Work to be completed: Your job is to set down the stretch of entries that opens with the line containing "Raise (mkError ERRCODE_INTERNAL_ERROR" and closes with the line containing "Local Open Scope res_scope.". Keep both end lines, copy each exactly, and add nothing.
Segment Open
(** * The set-operation planner and the append-relation expander of
      [src/backend/optimizer/prep/prepunion.c]

    A shallow embedding of the planner code that turns UNION / INTERSECT /
    EXCEPT trees into paths, expands inheritance and partition hierarchies
    into append relations, and translates parent expressions to a child.

    Conventions used throughout:
    - C integers are [Z]; a narrowing cast is written out ([AttrNumber_of_int]).
    - C [double] is IEEE binary64, i.e. Rocq's primitive [float].
    - A nullable pointer is an [option].
    - [ereport(ERROR, ...)] and [elog(ERROR, ...)] unwind the whole planning
      call: functions that can raise return a [Res], and [Trap] stands for a
      dereference of a NULL list cell (undefined behaviour in C).
    - [Assert]s are compiled out, as in a production build. *)

From Stdlib Require Import ZArith List Bool String Lia.
From Stdlib Require Import Floats.PrimFloat.
From Stdlib Require Uint63.
From stdpp Require Import base option list gmap.

Set Warnings "-register-all,-clear-no-such-hyp".

Local Open Scope Z_scope.

(** ** Errors *)

Module Err.

Inductive ErrCode :=
| ERRCODE_INTERNAL_ERROR        (* what elog(ERROR, ...) reports *)
| ERRCODE_FEATURE_NOT_SUPPORTED
| ERRCODE_EXTERNAL (code : Z).  (* raised inside a collaborator *)

(** Arguments substituted for the [%d] / [%s] directives of a message. *)
Inductive ErrArg :=
| A_int (n : Z)
| A_str (s : string)
| A_relname (reloid : Z).       (* get_rel_name(reloid) *)

Record PgError := mkError {
  sqlerrcode : ErrCode;
  errmsg : string;
  errargs : list ErrArg;
  errdetail : option string
}.

Inductive Res (A : Type) :=
| Ok (a : A)
| Raise (e : PgError)
| Trap.
Arguments Ok {A} a.
Arguments Raise {A} e.
Arguments Trap {A}.

Definition elog_ERROR {A} (fmt : string) (args : list ErrArg) : Res A :=
  Raise (mkError ERRCODE_INTERNAL_ERROR fmt args None).

Definition ereport_ERROR {A} (code : ErrCode) (fmt : string)
    (args : list ErrArg) (detail : string) : Res A :=
  Raise (mkError code fmt args (Some detail)).

Definition rbind {A B} (m : Res A) (k : A -> Res B) : Res B :=
  match m with
  | Ok a => k a
  | Raise e => Raise e
  | Trap => Trap
  end.

Definition is_Ok {A} (m : Res A) : bool :=
  match m with Ok _ => true | _ => false end.

End Err.
Import Err.

Declare Scope res_scope.
Delimit Scope res_scope with res.
Notation "'let?' x := c1 'in' c2" := (rbind c1 (fun x => c2))
  (at level 10, x pattern, c1 at level 100, c2 at level 200) : res_scope.
Local Open Scope res_scope.

(** ** Parse and plan nodes (the fields this file reads or writes) *)

Module Nodes.

(** Oid and Index are unsigned int, AttrNumber is int16, int32 is int: all
    are carried as [Z]. *)

Definition InvalidOid : Z := 0.
Definition OidIsValid (o : Z) : bool := negb (o =? InvalidOid).
Definition InvalidAttrNumber : Z := 0.
Definition INT4OID : Z := 23.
Segment Closed
Task result:
  Raise (mkError ERRCODE_INTERNAL_ERROR fmt args None).

Definition ereport_ERROR {A} (code : ErrCode) (fmt : string)
    (args : list ErrArg) (detail : string) : Res A :=
  Raise (mkError code fmt args (Some detail)).

Definition rbind {A B} (m : Res A) (k : A -> Res B) : Res B :=
  match m with
  | Ok a => k a
  | Raise e => Raise e
  | Trap => Trap
  end.

Definition is_Ok {A} (m : Res A) : bool :=
  match m with Ok _ => true | _ => false end.

End Err.
Import Err.

Declare Scope res_scope.
Delimit Scope res_scope with res.
Notation "'let?' x := c1 'in' c2" := (rbind c1 (fun x => c2))
  (at level 10, x pattern, c1 at level 100, c2 at level 200) : res_scope.
Local Open Scope res_scope.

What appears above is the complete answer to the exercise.